Task statement
Copy word for word, please, the lines of the entries below running from the one containing "(* ===== verification/Stats.v ===== *)" to the one containing "Err _ => mret tt", both ends included.
__________
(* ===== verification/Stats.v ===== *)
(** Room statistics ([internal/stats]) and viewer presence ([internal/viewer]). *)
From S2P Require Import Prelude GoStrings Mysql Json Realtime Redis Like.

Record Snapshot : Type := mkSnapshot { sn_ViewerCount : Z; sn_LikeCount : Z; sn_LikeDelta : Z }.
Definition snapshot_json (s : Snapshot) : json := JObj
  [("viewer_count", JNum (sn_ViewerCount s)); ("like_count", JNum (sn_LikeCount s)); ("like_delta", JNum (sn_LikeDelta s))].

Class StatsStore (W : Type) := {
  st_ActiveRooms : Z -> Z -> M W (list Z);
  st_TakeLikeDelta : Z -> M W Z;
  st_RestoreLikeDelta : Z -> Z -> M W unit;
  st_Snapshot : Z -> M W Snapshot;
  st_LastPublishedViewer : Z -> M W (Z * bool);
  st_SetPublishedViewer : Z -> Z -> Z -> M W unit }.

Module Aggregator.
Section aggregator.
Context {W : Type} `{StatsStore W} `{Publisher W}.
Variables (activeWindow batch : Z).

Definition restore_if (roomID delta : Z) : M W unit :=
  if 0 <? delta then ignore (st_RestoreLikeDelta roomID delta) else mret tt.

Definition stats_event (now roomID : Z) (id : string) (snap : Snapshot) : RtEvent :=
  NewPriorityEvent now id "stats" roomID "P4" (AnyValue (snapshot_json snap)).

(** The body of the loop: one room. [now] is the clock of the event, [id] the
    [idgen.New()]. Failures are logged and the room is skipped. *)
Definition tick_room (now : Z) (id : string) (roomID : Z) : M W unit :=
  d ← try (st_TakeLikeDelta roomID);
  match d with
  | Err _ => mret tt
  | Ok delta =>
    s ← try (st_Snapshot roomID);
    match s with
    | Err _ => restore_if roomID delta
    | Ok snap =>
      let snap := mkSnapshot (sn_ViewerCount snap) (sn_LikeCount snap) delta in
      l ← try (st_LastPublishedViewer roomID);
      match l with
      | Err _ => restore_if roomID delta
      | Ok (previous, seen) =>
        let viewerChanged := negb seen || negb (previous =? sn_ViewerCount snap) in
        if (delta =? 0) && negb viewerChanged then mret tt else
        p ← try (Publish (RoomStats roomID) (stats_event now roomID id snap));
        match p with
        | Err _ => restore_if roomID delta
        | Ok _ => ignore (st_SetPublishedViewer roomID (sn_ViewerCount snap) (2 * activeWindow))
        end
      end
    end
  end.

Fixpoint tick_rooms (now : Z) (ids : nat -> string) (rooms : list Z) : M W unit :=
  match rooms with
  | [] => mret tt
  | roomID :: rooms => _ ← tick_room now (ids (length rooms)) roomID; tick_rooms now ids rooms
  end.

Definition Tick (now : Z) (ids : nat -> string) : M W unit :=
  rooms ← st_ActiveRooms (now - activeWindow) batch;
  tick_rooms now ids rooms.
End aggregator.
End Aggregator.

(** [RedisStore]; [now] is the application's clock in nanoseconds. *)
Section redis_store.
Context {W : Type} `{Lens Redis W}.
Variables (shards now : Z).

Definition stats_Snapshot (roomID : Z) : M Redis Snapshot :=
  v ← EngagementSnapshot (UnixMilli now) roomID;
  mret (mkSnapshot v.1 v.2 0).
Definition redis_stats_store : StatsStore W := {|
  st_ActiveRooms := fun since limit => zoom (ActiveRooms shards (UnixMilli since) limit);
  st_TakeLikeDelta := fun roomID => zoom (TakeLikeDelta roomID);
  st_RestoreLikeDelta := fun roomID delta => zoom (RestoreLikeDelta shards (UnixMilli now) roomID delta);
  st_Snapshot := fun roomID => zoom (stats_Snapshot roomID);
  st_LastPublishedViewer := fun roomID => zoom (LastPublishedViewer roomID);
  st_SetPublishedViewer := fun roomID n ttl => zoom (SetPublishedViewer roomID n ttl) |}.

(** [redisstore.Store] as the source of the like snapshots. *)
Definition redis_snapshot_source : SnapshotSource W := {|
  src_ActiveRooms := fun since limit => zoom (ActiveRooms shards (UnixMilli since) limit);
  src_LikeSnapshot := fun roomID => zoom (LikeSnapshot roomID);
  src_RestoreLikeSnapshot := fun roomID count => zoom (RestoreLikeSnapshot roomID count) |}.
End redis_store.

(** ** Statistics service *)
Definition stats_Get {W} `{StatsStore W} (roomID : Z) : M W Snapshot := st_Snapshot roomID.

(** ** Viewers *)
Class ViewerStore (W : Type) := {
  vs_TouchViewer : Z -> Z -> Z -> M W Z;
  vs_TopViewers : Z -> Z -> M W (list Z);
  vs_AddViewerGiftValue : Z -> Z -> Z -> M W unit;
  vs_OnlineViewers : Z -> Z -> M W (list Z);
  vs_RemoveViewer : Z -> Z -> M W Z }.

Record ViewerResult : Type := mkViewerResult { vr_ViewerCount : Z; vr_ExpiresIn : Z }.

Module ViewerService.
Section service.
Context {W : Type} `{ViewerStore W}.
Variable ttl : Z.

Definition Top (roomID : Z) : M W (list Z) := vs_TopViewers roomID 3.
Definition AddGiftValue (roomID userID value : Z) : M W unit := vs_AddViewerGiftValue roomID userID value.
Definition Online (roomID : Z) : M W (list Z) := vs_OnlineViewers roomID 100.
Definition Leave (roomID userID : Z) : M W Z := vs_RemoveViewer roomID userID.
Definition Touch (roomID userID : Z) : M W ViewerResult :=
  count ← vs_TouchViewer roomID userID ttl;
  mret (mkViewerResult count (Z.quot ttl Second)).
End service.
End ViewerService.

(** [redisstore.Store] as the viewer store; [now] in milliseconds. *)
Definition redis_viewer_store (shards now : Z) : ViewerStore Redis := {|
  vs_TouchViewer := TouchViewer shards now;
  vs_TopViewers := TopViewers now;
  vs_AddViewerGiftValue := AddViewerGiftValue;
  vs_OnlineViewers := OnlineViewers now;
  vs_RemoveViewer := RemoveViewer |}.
__________
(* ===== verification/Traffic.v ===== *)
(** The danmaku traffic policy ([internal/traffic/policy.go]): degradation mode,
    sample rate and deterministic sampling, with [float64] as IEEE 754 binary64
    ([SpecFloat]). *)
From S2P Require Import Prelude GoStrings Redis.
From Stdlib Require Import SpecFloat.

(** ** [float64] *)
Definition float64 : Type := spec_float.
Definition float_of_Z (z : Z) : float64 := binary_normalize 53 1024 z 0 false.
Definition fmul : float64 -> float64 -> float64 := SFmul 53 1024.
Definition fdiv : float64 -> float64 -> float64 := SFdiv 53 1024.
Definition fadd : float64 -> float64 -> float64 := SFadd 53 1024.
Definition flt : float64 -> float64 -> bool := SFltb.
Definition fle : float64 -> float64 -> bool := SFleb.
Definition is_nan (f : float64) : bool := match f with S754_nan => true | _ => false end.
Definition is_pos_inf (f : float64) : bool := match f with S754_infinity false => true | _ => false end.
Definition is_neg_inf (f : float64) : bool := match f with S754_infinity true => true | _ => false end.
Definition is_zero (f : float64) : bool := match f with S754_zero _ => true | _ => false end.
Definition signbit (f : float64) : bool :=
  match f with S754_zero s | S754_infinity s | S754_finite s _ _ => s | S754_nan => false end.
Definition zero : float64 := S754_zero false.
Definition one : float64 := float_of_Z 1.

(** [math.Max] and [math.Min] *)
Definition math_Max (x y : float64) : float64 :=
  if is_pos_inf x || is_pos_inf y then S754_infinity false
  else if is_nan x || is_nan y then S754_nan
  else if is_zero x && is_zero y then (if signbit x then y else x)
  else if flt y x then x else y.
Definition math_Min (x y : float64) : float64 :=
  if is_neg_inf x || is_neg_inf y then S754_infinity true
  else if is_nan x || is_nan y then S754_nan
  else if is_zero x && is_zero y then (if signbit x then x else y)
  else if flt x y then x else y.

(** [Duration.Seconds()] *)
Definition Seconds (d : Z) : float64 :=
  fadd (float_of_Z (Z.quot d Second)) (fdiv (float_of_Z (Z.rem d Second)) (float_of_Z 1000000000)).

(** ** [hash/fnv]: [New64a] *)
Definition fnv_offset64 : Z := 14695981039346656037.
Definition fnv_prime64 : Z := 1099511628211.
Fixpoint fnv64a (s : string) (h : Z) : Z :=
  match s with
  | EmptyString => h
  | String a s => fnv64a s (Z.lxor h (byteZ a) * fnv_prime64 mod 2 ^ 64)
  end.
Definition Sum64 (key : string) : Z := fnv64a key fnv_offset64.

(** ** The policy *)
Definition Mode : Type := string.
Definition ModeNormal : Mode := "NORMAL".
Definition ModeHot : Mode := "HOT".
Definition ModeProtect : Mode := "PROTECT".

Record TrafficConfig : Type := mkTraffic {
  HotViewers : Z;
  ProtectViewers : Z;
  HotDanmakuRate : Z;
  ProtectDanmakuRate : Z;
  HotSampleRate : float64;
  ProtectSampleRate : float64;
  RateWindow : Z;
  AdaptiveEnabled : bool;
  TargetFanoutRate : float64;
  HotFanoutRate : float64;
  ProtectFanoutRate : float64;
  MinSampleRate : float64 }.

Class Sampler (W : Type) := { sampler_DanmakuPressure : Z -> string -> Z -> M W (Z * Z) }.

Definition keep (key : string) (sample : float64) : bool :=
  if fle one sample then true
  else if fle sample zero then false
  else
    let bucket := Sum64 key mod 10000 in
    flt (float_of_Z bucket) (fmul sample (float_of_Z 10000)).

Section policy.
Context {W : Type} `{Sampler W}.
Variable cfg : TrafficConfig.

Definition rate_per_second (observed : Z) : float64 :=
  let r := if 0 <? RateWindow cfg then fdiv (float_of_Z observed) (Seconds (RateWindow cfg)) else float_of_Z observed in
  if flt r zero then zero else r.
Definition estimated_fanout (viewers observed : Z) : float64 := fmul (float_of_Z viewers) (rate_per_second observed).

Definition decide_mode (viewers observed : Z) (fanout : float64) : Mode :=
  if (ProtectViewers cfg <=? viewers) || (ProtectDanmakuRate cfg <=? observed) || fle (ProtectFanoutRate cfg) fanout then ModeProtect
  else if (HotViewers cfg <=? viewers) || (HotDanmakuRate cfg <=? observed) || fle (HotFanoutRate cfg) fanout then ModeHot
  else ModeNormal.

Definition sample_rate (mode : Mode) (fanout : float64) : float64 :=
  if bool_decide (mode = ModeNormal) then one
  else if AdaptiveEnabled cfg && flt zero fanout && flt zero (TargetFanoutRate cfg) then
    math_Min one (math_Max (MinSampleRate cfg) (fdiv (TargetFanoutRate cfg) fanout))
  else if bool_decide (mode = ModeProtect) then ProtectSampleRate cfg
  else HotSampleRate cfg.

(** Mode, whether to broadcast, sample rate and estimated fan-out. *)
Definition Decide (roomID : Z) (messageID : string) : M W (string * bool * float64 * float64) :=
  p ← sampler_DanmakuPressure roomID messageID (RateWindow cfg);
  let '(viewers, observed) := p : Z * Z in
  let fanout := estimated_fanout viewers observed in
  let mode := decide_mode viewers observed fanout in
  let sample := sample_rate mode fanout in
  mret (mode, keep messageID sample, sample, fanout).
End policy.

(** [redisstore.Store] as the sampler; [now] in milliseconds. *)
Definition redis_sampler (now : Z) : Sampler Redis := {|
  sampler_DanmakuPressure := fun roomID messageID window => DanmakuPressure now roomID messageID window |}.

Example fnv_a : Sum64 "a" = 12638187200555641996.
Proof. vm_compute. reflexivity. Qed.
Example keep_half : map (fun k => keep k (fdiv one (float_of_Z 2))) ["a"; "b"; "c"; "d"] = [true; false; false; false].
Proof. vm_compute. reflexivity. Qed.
__________
Task answer
(* ===== verification/Stats.v ===== *)
(** Room statistics ([internal/stats]) and viewer presence ([internal/viewer]). *)
From S2P Require Import Prelude GoStrings Mysql Json Realtime Redis Like.

Record Snapshot : Type := mkSnapshot { sn_ViewerCount : Z; sn_LikeCount : Z; sn_LikeDelta : Z }.
Definition snapshot_json (s : Snapshot) : json := JObj
  [("viewer_count", JNum (sn_ViewerCount s)); ("like_count", JNum (sn_LikeCount s)); ("like_delta", JNum (sn_LikeDelta s))].

Class StatsStore (W : Type) := {
  st_ActiveRooms : Z -> Z -> M W (list Z);
  st_TakeLikeDelta : Z -> M W Z;
  st_RestoreLikeDelta : Z -> Z -> M W unit;
  st_Snapshot : Z -> M W Snapshot;
  st_LastPublishedViewer : Z -> M W (Z * bool);
  st_SetPublishedViewer : Z -> Z -> Z -> M W unit }.

Module Aggregator.
Section aggregator.
Context {W : Type} `{StatsStore W} `{Publisher W}.
Variables (activeWindow batch : Z).

Definition restore_if (roomID delta : Z) : M W unit :=
  if 0 <? delta then ignore (st_RestoreLikeDelta roomID delta) else mret tt.

Definition stats_event (now roomID : Z) (id : string) (snap : Snapshot) : RtEvent :=
  NewPriorityEvent now id "stats" roomID "P4" (AnyValue (snapshot_json snap)).

(** The body of the loop: one room. [now] is the clock of the event, [id] the
    [idgen.New()]. Failures are logged and the room is skipped. *)
Definition tick_room (now : Z) (id : string) (roomID : Z) : M W unit :=
  d ← try (st_TakeLikeDelta roomID);
  match d with
  | Err _ => mret tt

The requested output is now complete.